Keller advises people to do their research on employers beforehand; anything less is sloppy. She also said it was important to be mindful of not only your words, but also the way you present yourself.

“You have to remember that your communication is more than what you say,” Keller said. “Your body language and tone of voice is very important to go along with the actual words and content that you’re sharing. You have to make sure that all those things go together and we do lots of mock interviews with students. We have a video-based practice module that students can do and you can assess your own skills and see what you look like as if you were going to go through a interview.”

In terms of advice, Khan stressed the importance of not putting on a mask just to impress employers.

“Be yourself and don’t put on a show,” Khan said. “People will hire you for who you are.”

In the end, potential could be boiled down to actions and performance, rather than what could solely be listed on a paper.

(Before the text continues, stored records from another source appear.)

(** X13. [verifyCallerRoles] lets a caller through (returns nil) only if one
    of the groups of the caller's entity answered the read with a metadata
    [primaryRole] that is one of the roles asked for; so with an empty list
    of roles no caller gets through, and neither does one whose
    configuration, token lookup or entity cannot be read. *)
Theorem caller_roles_pass_needs_group (b : backend) (api : VaultAPI)
        (rapi : ReadAPI) (s : Storage) (accessor : string) (roles : list string)
        (Hpass : verifyCallerRoles b api rapi s accessor roles = Returns None) :
  roles <> []
  /\ exists cfg clt gid,
       config b s = Ok (Some cfg)
       /\ newVaultClient api (VaultAddr cfg) (VaultToken cfg) = Returns (Ok clt)
       /\ lets_through (Read rapi clt) roles gid.
Proof.
  unfold verifyCallerRoles in Hpass.
  destruct (config b s) as [[cfg|]|e] eqn:Hcfg; try done.
  destruct (newVaultClient api _ _) as [[clt|e]|why] eqn:Hclt; try done.
  destruct (Write api clt _ _) as [lookup|e]; [|done].
  destruct (secret_data lookup) as [ldata|why]; [|done].
  destruct (assert_string _) as [entityID|why]; [|done].
  destruct (Read rapi clt _) as [entity|e]; [|done].
  destruct (secret_data entity) as [edata|why]; [|done].
  destruct (assert_items _) as [groupIDs|why]; [|done].
  apply verify_groups_sound in Hpass as (gid & _ & Hgid).
  split.
  - intros ->. destruct Hgid as (_ & _ & role & _ & _ & _ & Hin).
    by apply elem_of_nil in Hin.
  - by exists cfg, clt, gid.
Qed.

Lemma caller_roles_pass_needs_group_witness :
  let s := healthy {[ "config" := config_to_json Samples.sample_config ]} in
  verifyCallerRoles newBackend sample_identity.1 sample_identity.2 s "acc" ["sre"]
  = Returns None
  /\ ["sre"] <> [].
Proof.
  intros s.
  assert (Hpass : verifyCallerRoles newBackend sample_identity.1 sample_identity.2
                    s "acc" ["sre"] = Returns None) by (vm_compute; reflexivity).
  split; [exact Hpass|].
  exact (proj1 (caller_roles_pass_needs_group newBackend sample_identity.1
                  sample_identity.2 s "acc" ["sre"] Hpass)).
Defined.

(** X14. When the configuration, the client, the token lookup, the entity
    and each of the entity's groups can be read, [verifyCallerRoles] is
    decided by the groups alone: it returns nil exactly when some group of
    the entity has a metadata [primaryRole] among the roles asked for, and
    the error "role(s) not allowed" otherwise. *)
Theorem caller_roles_decided_by_groups (b : backend) (api : VaultAPI)
        (rapi : ReadAPI) (s : Storage) (accessor : string) (roles : list string)
        (cfg : configStorageEntry) (clt : Client)
        (lookup entity : json) (ldata edata : list (string * json))
        (entityID : string) (gids : list string)
        (Hcfg : config b s = Ok (Some cfg))
        (Hclt : newVaultClient api (VaultAddr cfg) (VaultToken cfg) = Returns (Ok clt))
        (Hlookup : Write api clt "auth/token/lookup-accessor"
                     [("accessor", JStr accessor)] = Ok lookup)
        (Hldata : secret_data lookup = Returns ldata)
        (Hentity_id : obj_field "entity_id" ldata = JStr entityID)
        (Hentity : Read rapi clt (Join "/identity/entity/id" entityID) = Ok entity)
        (Hedata : secret_data entity = Returns edata)
        (Hgroups : obj_field "group_ids" edata = JArr (JStr <$> gids))
        (Hread : forall gid, gid ∈ gids ->
           exists secret data,
             Read rapi clt (Join "/identity/group/id" gid) = Ok secret
             /\ secret_data secret = Returns data) :
  let passes := exists gid, gid ∈ gids /\ lets_through (Read rapi clt) roles gid in
  (verifyCallerRoles b api rapi s accessor roles = Returns None /\ passes)
  \/ (verifyCallerRoles b api rapi s accessor roles = Returns (Some errNotAllowed)
      /\ ~ passes).
Proof.
  intros passes. unfold verifyCallerRoles.
  rewrite Hcfg, Hclt, Hlookup, Hldata, Hentity_id. cbn [assert_string].
  rewrite Hentity, Hedata, Hgroups. cbn [assert_items].
  destruct (verify_groups_complete (Read rapi clt) roles gids Hread)
    as [[Hrun Hyes]|[Hrun Hno]].
  - left. by split.
  - right. split; [done|]. intros (gid & Hin & Hgid). by apply (Hno gid).
Qed.

Lemma caller_roles_decided_by_groups_witness :
  let s := healthy {[ "config" := config_to_json Samples.sample_config ]} in
  verifyCallerRoles newBackend sample_identity.1 sample_identity.2 s "acc" ["security"]
  = Returns (Some errNotAllowed).
Proof.
  intros s.
  set (clt := {| ClientAddress := "http://127.0.0.1:8200"; Token := "s.token" |}).
  assert (Hread : forall gid, gid ∈ ["g1"; "g2"] ->
            exists secret data,
              Read sample_identity.2 clt (Join "/identity/group/id" gid) = Ok secret
              /\ secret_data secret = Returns data).
  { intros gid Hin. apply elem_of_cons in Hin as [->|Hin].
    - by eexists _, _.
    - apply elem_of_cons in Hin as [->|Hin]; [by eexists _, _|].
      by apply elem_of_nil in Hin. }
  destruct (caller_roles_decided_by_groups newBackend sample_identity.1
              sample_identity.2 s "acc" ["security"] Samples.sample_config clt
              (JObj [("data", JObj [("entity_id", JStr "e1")])])
              (JObj [("data", JObj [("group_ids", JArr [JStr "g1"; JStr "g2"])])])
              [("entity_id", JStr "e1")]
              [("group_ids", JArr [JStr "g1"; JStr "g2"])]
              "e1" ["g1"; "g2"]
              eq_refl eq_refl eq_refl eq_refl eq_refl eq_refl eq_refl eq_refl Hread)
    as [[Hrun _]|[Hrun _]].
  - vm_compute in Hrun. discriminate Hrun.
  - exact Hrun.
Defined.

End CallerRolesSpec.

(** ** The one-time client token *)
Module TokenHelperSpec.
Import GoStrings GoPath Logical Entries Names KeyFacts StoreFacts Backend.
Import TokenHelper.

Lemma token_role_request_alias policies alias :
  token_role_request policies alias !! "allowed_entity_aliases" = Some (JStr alias).
Proof.
  unfold token_role_request. rewrite lookup_insert_ne by done.
  apply lookup_insert_eq.
Qed.

(** X15. [createClientToken] cleans up after itself and keeps the alias
    consistent. Whenever the server accepted the first call, which creates
    the temporary token role, the last call deletes that very role, whether
    the token was then issued or refused; when the server refused it, or no
    call was made, nothing is deleted. The token request asks for the alias
    that the role allows, the lower-cased entity alias, so aliases that
    differ in letter case give the same calls. The caller's map is changed at
    [display_name] and [entity_alias] only, and a result without error means
    the role was created and deleted. *)
Theorem token_role_always_deleted (srv : server) (parse : json -> list string)
        (uuid : result string) (tokenData : gmap string json)
        (entityAlias : string) :
  let run := createClientToken srv parse uuid tokenData entityAlias in
  (forall c, head (run_calls run) = Some c ->
     exists rolePath data,
       c = ApiWrite rolePath data
       /\ data !! "allowed_entity_aliases" = Some (JStr (ToLower entityAlias))
       /\ match srv [] c with
          | Ok _ =>
              exists tokenPath, 
                run_calls run
                = [c; ApiWrite tokenPath (run_tokenData run); ApiDelete rolePath]
                /\ run_tokenData run !! "entity_alias"
                   = Some (JStr (ToLower entityAlias))
                /\ run_tokenData run !! "display_name"
                   = Some (JStr (ToLower entityAlias))
          | Err _ => run_calls run = [c]
          end)
  /\ (forall k, k <> "display_name" -> k <> "entity_alias" ->
                run_tokenData run !! k = tokenData !! k)
  /\ (forall secret, run_result run = Ok secret ->
        exists rolePath, last (run_calls run) = Some (ApiDelete rolePath))
  /\ (forall other, eq_fold entityAlias other = true ->
        createClientToken srv parse uuid tokenData other = run).
Proof.
  intros run. subst run. unfold createClientToken.
  destruct (tokenData !! "policies") as [policiesRaw|] eqn:Hp.
  2:{ split; [done|]. split; [done|]. split; [done|]. done. }
  destruct uuid as [u|e].
  2:{ split; [done|]. split; [done|]. split; [done|]. done. }
  set (rolePath := Join "/auth/token/roles" ("pagerduty-secrets-" +:+ u)).
  set (alias := ToLower entityAlias).
  set (create_role := ApiWrite rolePath (token_role_request (parse policiesRaw) alias)).
  set (td := <["entity_alias" := JStr alias]>
               (<["display_name" := JStr alias]> tokenData)).
  assert (Htd1 : td !! "entity_alias" = Some (JStr alias))
    by apply lookup_insert_eq.
  assert (Htd2 : td !! "display_name" = Some (JStr alias))
    by (unfold td; by rewrite lookup_insert_ne, lookup_insert_eq).
  split; [|split; [|split]].
  - intros c Hc.
    assert (Hhead : c = create_role).
    { destruct (srv [] create_role) as [ok|e]; [|by injection Hc].
      destruct (srv [create_role] _) as [secret|e]; by injection Hc. }
    subst c.
    exists rolePath, (token_role_request (parse policiesRaw) alias).
    split; [done|]. split; [apply token_role_request_alias|].
    destruct (srv [] create_role) as [ok|e]; [|done].
    exists (Join "/auth/token/create" ("pagerduty-secrets-" +:+ u)).
    by destruct (srv [create_role] _) as [secret|e].
  - intros k Hk1 Hk2. destruct (srv [] create_role) as [ok|e]; [|done].
    destruct (srv [create_role] _) as [secret|e]; cbn [run_tokenData];
      unfold td; by rewrite !lookup_insert_ne.
  - intros secret. destruct (srv [] create_role) as [ok|e]; [|done].
    destruct (srv [create_role] _) as [s|e]; [|done]. intros _. by exists rolePath.
  - intros other Hfold. apply eq_fold_ToLower in Hfold.
    subst td create_role alias. by rewrite <- Hfold.
Qed.

Lemma token_role_always_deleted_witness :
  let run := createClientToken refusing_tokens (fun _ => ["default"]) (Ok "u1")
               {[ "policies" := JStr "default" ]} "Alice" in
  exists rolePath,
    last (run_calls run) = Some (ApiDelete rolePath)
    /\ head (run_calls run)
       = Some (ApiWrite rolePath (token_role_request ["default"] "alice")).
Proof.
  intros run.
  set (c := ApiWrite "/auth/token/roles/pagerduty-secrets-u1"
              (token_role_request ["default"] "alice")).
  assert (Hhead : head (run_calls run) = Some c) by reflexivity.
  destruct (proj1 (token_role_always_deleted refusing_tokens (fun _ => ["default"])
                     (Ok "u1") {[ "policies" := JStr "default" ]} "Alice")
                  c Hhead) as (rolePath & data & Hc & _ & Hmatch).
  change (refusing_tokens [] c) with (@Ok json JNull) in Hmatch.
  destruct Hmatch as (tokenPath & Hcalls & _).
  exists rolePath. split.
  - fold run in Hcalls. rewrite Hcalls. reflexivity.
  - rewrite Hhead. injection Hc as <- _. reflexivity.
Defined.

End TokenHelperSpec.

(** ** Listing and reading through one accessor *)
Module AccessorListSpec.
Import GoStrings GoPath Logical Entries Names KeyFacts StoreFacts KeySpec AccessorOpsSpec.
Import Accessor (atomicStorageAccessor, storage_key).

(** X16. [list] and [get] of an accessor agree: on a store that answers,
    the names listed under a role are, without repetition, exactly the
    lower-cased nonces under which [get] finds an entry for that role. The
    namespace path, the role and the nonces are plain names. *)
Theorem list_names_what_get_finds (a : atomicStorageAccessor) (s : Storage)
        (r : string) (names : list string)
        (Hpath : plain (Accessor.path a)) (Hr : plain r)
        (Hget : fail_get s = false)
        (Hlist : Accessor.list a s [r] = Ok names) :
  NoDup names
  /\ forall n, plain n ->
       (ToLower n ∈ names <-> exists e, Accessor.get a s [r; n] = Ok (Some e)).
Proof.
  destruct a as [p]. simpl in Hpath.
  assert (Hpre : storage_key {| Accessor.path := p |} [r] = p +:+ "/" +:+ ToLower r).
  { rewrite storage_key_plain; [done|done|]. constructor; [done|constructor]. }
  assert (Hkey : forall n, plain n ->
            storage_key {| Accessor.path := p |} [r; n]
            = ((p +:+ "/" +:+ ToLower r) +:+ "/") +:+ ToLower n).
  { intros n Hn. rewrite storage_key_plain; [|done|].
    - simpl. by rewrite !append_assoc.
    - constructor; [done|constructor; [done|constructor]]. }
  unfold Accessor.list in Hlist. rewrite Hpre in Hlist.
  split.
  - unfold List in Hlist. destruct (fail_list s); [done|].
    injection Hlist as <-. apply NoDup_remove_dups.
  - intros n Hn.
    assert (Hslash : has_slash (ToLower n) = false).
    { rewrite has_slash_ToLower. by destruct Hn as (_ & _ & _ & ?). }
    unfold Accessor.get, Get. rewrite Hget, (Hkey n Hn). split.
    + intros Hin. destruct (List_only_leaf s _ _ names Hlist Hslash Hin) as [v Hv].
      rewrite Hv. by eexists.
    + intros [e He].
      destruct (kv s !! _) as [v|] eqn:Hv; [|done].
      destruct (List_leaf s ((p +:+ "/" +:+ ToLower r) +:+ "/") (ToLower n) v)
        as (l & Hl & Hin); try done.
      * unfold List in Hlist. by destruct (fail_list s).
      * rewrite Hlist in Hl. by injection Hl as ->.
Qed.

“What I believe to be most important about receiving your undergraduate degree is the personal development that takes place throughout the process,” Bowman said. “This is the time where you are discovering all that is possible for your life. I have found that those who focus most on their personal development in and outside of the classroom have the greatest success in the ‘real world.’ Employers will always hire the candidate with the greatest personal and professional development. (They) want someone they can trust, count on to pull their weight, add something to the team and someone who is ready to tackle whatever task the job brings in the most efficient and effective way. In today’s world, your degree will not land you the job you seek if you cannot do not carry those traits.”